PROBLEM DESCRIPTION: Retype the material exactly, ending with the line containing "(SFmul 53 1024".

SOURCE DATA:
= Beginning of Section =
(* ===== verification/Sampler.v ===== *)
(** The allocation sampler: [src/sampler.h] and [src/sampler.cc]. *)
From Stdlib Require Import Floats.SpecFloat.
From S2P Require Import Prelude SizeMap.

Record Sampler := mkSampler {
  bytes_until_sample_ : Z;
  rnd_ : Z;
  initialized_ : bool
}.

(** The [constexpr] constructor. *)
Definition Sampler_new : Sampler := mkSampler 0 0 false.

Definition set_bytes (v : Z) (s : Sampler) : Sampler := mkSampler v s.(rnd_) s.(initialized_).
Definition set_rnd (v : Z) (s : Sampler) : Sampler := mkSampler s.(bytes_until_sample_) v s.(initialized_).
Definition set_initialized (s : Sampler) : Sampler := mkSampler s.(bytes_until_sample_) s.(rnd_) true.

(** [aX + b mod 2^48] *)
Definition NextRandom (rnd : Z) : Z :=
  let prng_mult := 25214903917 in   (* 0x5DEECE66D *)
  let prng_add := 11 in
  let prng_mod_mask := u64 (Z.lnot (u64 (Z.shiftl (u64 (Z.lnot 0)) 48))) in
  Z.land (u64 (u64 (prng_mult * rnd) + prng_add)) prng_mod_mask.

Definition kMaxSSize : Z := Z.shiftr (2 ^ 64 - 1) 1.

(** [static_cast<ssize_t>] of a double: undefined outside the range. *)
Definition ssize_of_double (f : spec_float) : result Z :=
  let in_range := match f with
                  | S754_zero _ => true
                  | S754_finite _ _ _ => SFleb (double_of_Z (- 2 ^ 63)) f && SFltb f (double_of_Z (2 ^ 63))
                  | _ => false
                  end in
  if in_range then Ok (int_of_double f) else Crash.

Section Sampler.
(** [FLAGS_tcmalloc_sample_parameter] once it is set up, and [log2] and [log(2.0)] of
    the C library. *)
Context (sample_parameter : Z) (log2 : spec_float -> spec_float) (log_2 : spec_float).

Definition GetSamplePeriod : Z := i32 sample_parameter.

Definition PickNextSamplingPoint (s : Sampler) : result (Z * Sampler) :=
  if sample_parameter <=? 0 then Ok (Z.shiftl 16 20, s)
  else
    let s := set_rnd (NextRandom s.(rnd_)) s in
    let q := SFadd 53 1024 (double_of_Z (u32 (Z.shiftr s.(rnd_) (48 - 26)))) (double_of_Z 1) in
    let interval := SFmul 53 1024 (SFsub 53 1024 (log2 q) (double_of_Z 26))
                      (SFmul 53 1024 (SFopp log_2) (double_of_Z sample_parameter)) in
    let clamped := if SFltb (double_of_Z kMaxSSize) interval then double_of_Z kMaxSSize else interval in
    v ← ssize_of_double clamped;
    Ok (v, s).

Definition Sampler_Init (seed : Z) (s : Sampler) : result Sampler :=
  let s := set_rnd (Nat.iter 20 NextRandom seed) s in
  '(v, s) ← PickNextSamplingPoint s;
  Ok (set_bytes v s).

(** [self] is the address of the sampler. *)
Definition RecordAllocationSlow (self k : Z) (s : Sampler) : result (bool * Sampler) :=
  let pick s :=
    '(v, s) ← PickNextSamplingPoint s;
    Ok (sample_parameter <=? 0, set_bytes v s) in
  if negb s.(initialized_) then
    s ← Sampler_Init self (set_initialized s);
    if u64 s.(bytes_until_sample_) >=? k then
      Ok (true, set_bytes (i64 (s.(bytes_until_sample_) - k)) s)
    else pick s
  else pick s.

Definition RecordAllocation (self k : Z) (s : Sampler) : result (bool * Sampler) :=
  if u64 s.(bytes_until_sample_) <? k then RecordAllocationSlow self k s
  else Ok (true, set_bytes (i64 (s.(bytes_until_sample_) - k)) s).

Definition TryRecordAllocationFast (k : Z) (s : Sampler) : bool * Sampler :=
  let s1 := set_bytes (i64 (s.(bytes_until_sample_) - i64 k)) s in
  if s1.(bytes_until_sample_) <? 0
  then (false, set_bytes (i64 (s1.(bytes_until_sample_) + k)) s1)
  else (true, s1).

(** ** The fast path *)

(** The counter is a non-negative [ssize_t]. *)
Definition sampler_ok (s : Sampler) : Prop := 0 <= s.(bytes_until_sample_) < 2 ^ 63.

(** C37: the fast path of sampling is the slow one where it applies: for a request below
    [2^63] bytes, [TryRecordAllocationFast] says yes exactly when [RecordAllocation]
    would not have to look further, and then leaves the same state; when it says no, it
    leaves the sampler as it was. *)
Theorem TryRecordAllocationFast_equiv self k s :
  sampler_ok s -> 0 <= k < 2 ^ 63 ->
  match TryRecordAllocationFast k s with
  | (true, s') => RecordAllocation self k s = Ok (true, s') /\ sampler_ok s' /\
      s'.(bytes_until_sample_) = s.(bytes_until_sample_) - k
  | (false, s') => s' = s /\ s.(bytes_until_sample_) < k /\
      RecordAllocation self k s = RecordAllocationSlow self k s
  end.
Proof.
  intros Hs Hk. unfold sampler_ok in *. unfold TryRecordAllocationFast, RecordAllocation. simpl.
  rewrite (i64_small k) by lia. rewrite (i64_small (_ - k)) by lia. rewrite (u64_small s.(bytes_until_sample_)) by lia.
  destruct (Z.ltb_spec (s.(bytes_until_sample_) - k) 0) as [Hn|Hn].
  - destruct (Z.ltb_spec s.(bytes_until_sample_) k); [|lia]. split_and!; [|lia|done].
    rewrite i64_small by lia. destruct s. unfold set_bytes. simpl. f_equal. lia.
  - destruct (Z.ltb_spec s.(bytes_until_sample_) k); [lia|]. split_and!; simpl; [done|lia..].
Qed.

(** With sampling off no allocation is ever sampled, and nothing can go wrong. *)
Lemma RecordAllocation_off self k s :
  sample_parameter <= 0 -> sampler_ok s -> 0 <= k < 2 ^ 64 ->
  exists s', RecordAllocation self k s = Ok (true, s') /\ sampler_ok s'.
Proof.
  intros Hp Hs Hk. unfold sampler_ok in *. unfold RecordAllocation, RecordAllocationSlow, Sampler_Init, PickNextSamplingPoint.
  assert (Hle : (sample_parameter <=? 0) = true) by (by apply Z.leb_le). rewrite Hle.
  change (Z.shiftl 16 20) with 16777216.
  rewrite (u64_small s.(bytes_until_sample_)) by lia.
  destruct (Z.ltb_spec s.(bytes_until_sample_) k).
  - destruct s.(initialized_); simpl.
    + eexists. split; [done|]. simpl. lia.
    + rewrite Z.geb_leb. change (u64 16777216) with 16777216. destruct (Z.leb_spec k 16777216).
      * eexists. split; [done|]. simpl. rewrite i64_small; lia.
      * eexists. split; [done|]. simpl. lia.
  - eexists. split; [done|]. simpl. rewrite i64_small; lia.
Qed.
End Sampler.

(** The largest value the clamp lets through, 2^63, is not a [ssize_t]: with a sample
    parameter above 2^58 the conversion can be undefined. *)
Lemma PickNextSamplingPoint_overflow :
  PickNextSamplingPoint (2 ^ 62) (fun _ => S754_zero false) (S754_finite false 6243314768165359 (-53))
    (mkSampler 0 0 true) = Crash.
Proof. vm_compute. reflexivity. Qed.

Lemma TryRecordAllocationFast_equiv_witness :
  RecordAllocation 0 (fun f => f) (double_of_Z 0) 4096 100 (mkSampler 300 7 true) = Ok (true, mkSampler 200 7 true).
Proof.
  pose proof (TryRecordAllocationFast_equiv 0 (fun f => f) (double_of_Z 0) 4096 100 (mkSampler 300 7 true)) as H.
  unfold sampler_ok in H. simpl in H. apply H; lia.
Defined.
= End of Section =
SOLUTION FOR THIS PROBLEM:
(* ===== verification/Sampler.v ===== *)
(** The allocation sampler: [src/sampler.h] and [src/sampler.cc]. *)
From Stdlib Require Import Floats.SpecFloat.
From S2P Require Import Prelude SizeMap.

Record Sampler := mkSampler {
  bytes_until_sample_ : Z;
  rnd_ : Z;
  initialized_ : bool
}.

(** The [constexpr] constructor. *)
Definition Sampler_new : Sampler := mkSampler 0 0 false.

Definition set_bytes (v : Z) (s : Sampler) : Sampler := mkSampler v s.(rnd_) s.(initialized_).
Definition set_rnd (v : Z) (s : Sampler) : Sampler := mkSampler s.(bytes_until_sample_) v s.(initialized_).
Definition set_initialized (s : Sampler) : Sampler := mkSampler s.(bytes_until_sample_) s.(rnd_) true.

(** [aX + b mod 2^48] *)
Definition NextRandom (rnd : Z) : Z :=
  let prng_mult := 25214903917 in   (* 0x5DEECE66D *)
  let prng_add := 11 in
  let prng_mod_mask := u64 (Z.lnot (u64 (Z.shiftl (u64 (Z.lnot 0)) 48))) in
  Z.land (u64 (u64 (prng_mult * rnd) + prng_add)) prng_mod_mask.

Definition kMaxSSize : Z := Z.shiftr (2 ^ 64 - 1) 1.

(** [static_cast<ssize_t>] of a double: undefined outside the range. *)
Definition ssize_of_double (f : spec_float) : result Z :=
  let in_range := match f with
                  | S754_zero _ => true
                  | S754_finite _ _ _ => SFleb (double_of_Z (- 2 ^ 63)) f && SFltb f (double_of_Z (2 ^ 63))
                  | _ => false
                  end in
  if in_range then Ok (int_of_double f) else Crash.

Section Sampler.
(** [FLAGS_tcmalloc_sample_parameter] once it is set up, and [log2] and [log(2.0)] of
    the C library. *)
Context (sample_parameter : Z) (log2 : spec_float -> spec_float) (log_2 : spec_float).

Definition GetSamplePeriod : Z := i32 sample_parameter.

Definition PickNextSamplingPoint (s : Sampler) : result (Z * Sampler) :=
  if sample_parameter <=? 0 then Ok (Z.shiftl 16 20, s)
  else
    let s := set_rnd (NextRandom s.(rnd_)) s in
    let q := SFadd 53 1024 (double_of_Z (u32 (Z.shiftr s.(rnd_) (48 - 26)))) (double_of_Z 1) in
    let interval := SFmul 53 1024 (SFsub 53 1024 (log2 q) (double_of_Z 26))
                      (SFmul 53 1024 (SFopp log_2) (double_of_Z sample_parameter)) in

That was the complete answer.